The MRE "Cookbook"
With a few exceptions, I never thought that the C-rations and MREs that I was issued (I got some of the last C-rats before the Army transitioned to MREs) tasted all that bad. The main problem with both was that there was, and is, a limited menu of meals and they get boring after a few days of eating them. Bored soldiers are quite ingenious, and there are thousands of recipes available for modifying MREs. Every MRE comes with Tabasco sauce now, and the company that makes it published a “cookbook” for how to work with the ingredients available in the early menus. There's a bit of a history lesson at the beginning of the cookbook about the what military needs for stored foods, and you'll need to scroll down a bit to get to the cookbook itself.
A collection of recipes for more recent MREs can be found here, with changes being made to reflect the changes in the contents of the menus.
The MREs that are available today are quite different from the ones I was issued in the early to mid 1980's. Back then we had the very first generation of MREs and they were pretty bad. They were designed to be stored for decades with flavor being way down the list of priorities. There have been over 24 changes in the “menu” since 1985, and I have tasted quite a few of them. Gone are the freeze-dried meat patties (not pleasant) and the strawberry Styrofoam (freeze-dried strawberries - actually quite good) due to the fact that they required water and time to re-hydrate before eating. No more ham omelets that had the consistency of Silly Putty. No more chicken a la king, that was just unsalvageable as food. We've gone from 12 different meals to 24 for more variety, and they've tweaked the packaging and contents every year since 1995. If you have MREs and don't know when they were made, check the list of menus and you should be able to narrow the date down by seeing which meals were added or deleted each year.
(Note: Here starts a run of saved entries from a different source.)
(** * AUD to VND exchange-rate bot: a shallow embedding

    The repository holds two variants of one Telegram bot,
    [mb_exchange_bot.py] (JSON API of open.er-api.com) and
    [mb_exchange_bot_webgia.py] (HTML table of webgia.com).  The variants
    differ in [scrape_aud_rate] only; the subscriber store
    ([load_subscribers], [save_subscribers], [subscribe_command],
    [unsubscribe_command]) and the daily broadcast ([send_daily_rate]) are
    the same code in both files.

    Conventions of the embedding.
    - Python exceptions are values of [exn]; code that may raise lives in
      the [result] monad, and [try: ... except ...:] is a [match] on it.
    - Library calls (aiohttp, BeautifulSoup, telegram, the file system) are
      represented by what they return to the program: an [upstream] reply,
      the cell texts of the first table, a per-recipient delivery outcome,
      the text of the subscriber file.
    - A Python [str] is held as the [string] of the bytes of its UTF-8
      encoding.  [str.upper] is followed on the ASCII letters; the regular
      expression class [\d] is the decimal digits of Unicode, read off
      the decoded characters.
    - Of the log, the records of the store and of the broadcast are kept;
      the two [logger.error] lines of [scrape_aud_rate] are not. *)

From Stdlib Require Import ZArith String Ascii List Lia Bool.
From Stdlib Require Import Floats.SpecFloat.
From Stdlib Require Import DecimalString DecimalZ.
From stdpp Require Import base gmap sets list strings.

Import ListNotations.
Local Open Scope string_scope.
Local Open Scope Z_scope.

(** ** Exceptions and results *)

(** The two classes of exception the handlers of the program tell apart:
    [asyncio.TimeoutError], and every other subclass of [Exception], of
    which only [str(e)] is ever used.  Signals outside [Exception] (a
    cancelled task, a keyboard interrupt) are not raised by the upstream,
    the file system or the recipients, and are left out. *)
Inductive exn : Type :=
| TimeoutError
| Error (msg : string).

Inductive result (A : Type) : Type :=
| Ok (a : A)
| Raise (e : exn).

Arguments Ok {A} a.
Arguments Raise {A} e.

Definition bind {A B : Type} (m : result A) (k : A -> result B) : result B :=
  match m with
  | Ok a => k a
  | Raise e => Raise e
  end.

Notation "'do' x <- m ; k" := (bind m (fun x => k))
  (at level 10, x name, m at level 100, k at level 200,
   format "'[v' 'do'  x  <-  m ; '/' k ']'").

(** ** Text helpers (Python [str] operations used by the program) *)

Definition is_digit (c : ascii) : bool :=
  let n := N_of_ascii c in ((48 <=? n) && (n <=? 57))%N.

Definition is_lower (c : ascii) : bool :=
  let n := N_of_ascii c in ((97 <=? n) && (n <=? 122))%N.

Definition upper_char (c : ascii) : ascii :=
  if is_lower c then ascii_of_N (N_of_ascii c - 32) else c.
(** *** Batch encoding *)

(** What the loop of [encode_image_batch] computes when no index is out of
    range and no key holds something that is not a tensor. *)
Lemma encode_loop_ok self paths (i : nat) latents names lats w :
  (i + length paths <= length latents)%nat ->
  Forall (fun fp => forall c, files w !! key self fp <> Some (ImageFile c)) paths ->
  exists out,
    encode_loop self i paths latents names lats w
    = (w, Ok (names ++ map (fun fp => key self fp) paths, lats ++ out))
    /\ length out = length paths
    /\ forall j fp, paths !! j = Some fp ->
         exists t, out !! j = Some (squeeze_to t)
           /\ match files w !! key self fp with
              | Some (TensorFile v) => t = v
              | Some (ImageFile _) => False
              | None => latents !! (i + j)%nat = Some t
              end.
Proof.
  revert i latents names lats.
  induction paths as [|fp paths IH]; intros i latents names lats Hlen Hload.
  - exists []. simpl. rewrite !app_nil_r. split; [done |]. split; [done |].
    intros j fp Hj. by rewrite lookup_nil in Hj.
  - apply Forall_cons in Hload as [Hfp Hload]. simpl in Hlen.
    assert (i < length latents)%nat as Hi by lia.
    cbn [encode_loop].
    destruct (files w !! key self fp) as [[c | v] |] eqn:Hlook.
    + by destruct (Hfp c).
    + erewrite bind_ok by (apply backend_exists_Some; rewrite Hlook; eauto).
      erewrite bind_ok; cycle 1.
      { erewrite bind_ok by (by apply load_from_cache_tensor). by apply setitem_ok. }
      erewrite bind_ok by (apply getitem_ok; by apply list_lookup_insert_eq).
      destruct (IH (S i) (<[i := v]> latents) (names ++ [key self fp])
                  (lats ++ [squeeze_to v])) as (out & Hrun & Hout & Hitems);
        [rewrite length_insert; lia | done |].
      exists (squeeze_to v :: out). rewrite Hrun, <- !app_assoc. simpl.
      split; [done |]. split; [by rewrite Hout |].
      intros [|j] fp' Hj; simpl in Hj.
      * injection Hj as <-. exists v. by rewrite Hlook.
      * destruct (Hitems j fp' Hj) as (t & Ht & Hcase). exists t. split; [done |].
        destruct (files w !! key self fp') as [[?|?]|]; [done | done |].
        rewrite list_lookup_insert_ne in Hcase by lia.
        by replace (i + S j)%nat with (S i + j)%nat by lia.
    + erewrite bind_ok by (by apply backend_exists_None).
      erewrite bind_ok by done.
      destruct (lookup_lt_is_Some_2 latents i Hi) as [t Ht].
      erewrite bind_ok by (by apply getitem_ok).
      destruct (IH (S i) latents (names ++ [key self fp]) (lats ++ [squeeze_to t]))
        as (out & Hrun & Hout & Hitems); [lia | done |].
      exists (squeeze_to t :: out). rewrite Hrun, <- !app_assoc. simpl.
      split; [done |]. split; [by rewrite Hout |].
      intros [|j] fp' Hj; simpl in Hj.
      * injection Hj as <-. exists t. rewrite Hlook. by rewrite Nat.add_0_r.
      * destruct (Hitems j fp' Hj) as (t' & Ht' & Hcase). exists t'. split; [done |].
        destruct (files w !! key self fp') as [[?|?]|]; [done | done |].
        by replace (i + S j)%nat with (S i + j)%nat by lia.
Qed.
There are also commercial versions of the MRE, packaged the same but without the green, tan, and black plastic. They are comparable to the military meals, and are easier to buy if not always cheaper. Like any prepping supplies, do some research and know what you're buying.
A few of the recipes that I actually used and remember were similar to some of those found in the links and they tended to be alternate uses for the things found in the accessory pack (instant coffee, creamer, sugar, etc.) and could be used with similar things found in your kitchen shelves. Mixing and matching items from different meals can widen the options, so don't throw something out just because you don't like it as is -- trade it for something you do like, or use it to modify the flavor of a meal you've had every day for a week.
When you want to add flavor to a cookie or brownie, take the pack of instant cocoa and add water a few drops at a time while mixing. Use very little water and it'll make a chocolate frosting. Add a bit of instant coffee for a mocha flavor.
Mix a pack of instant cocoa and a pack of instant creamer. Add water to get the consistency of pudding. If it's not sweet enough, add a sugar package next time.
The various drink mixes can be added to the entrees to change the flavor, orange works better than grape in my experience. The citrus flavors can also be added to instant or brewed tea for a change of pace if you're bored with plain tea.
Tips & Tricks
The real trick to using MREs as survival food is to have a variety of other things to add to them.
- Fresh food of any kind will liven up a boring pouch of texturized vegetable protein that has been molded to look like meat.
- Spice jars with more than one type of spice don't take up much room on a shelf or in a cache.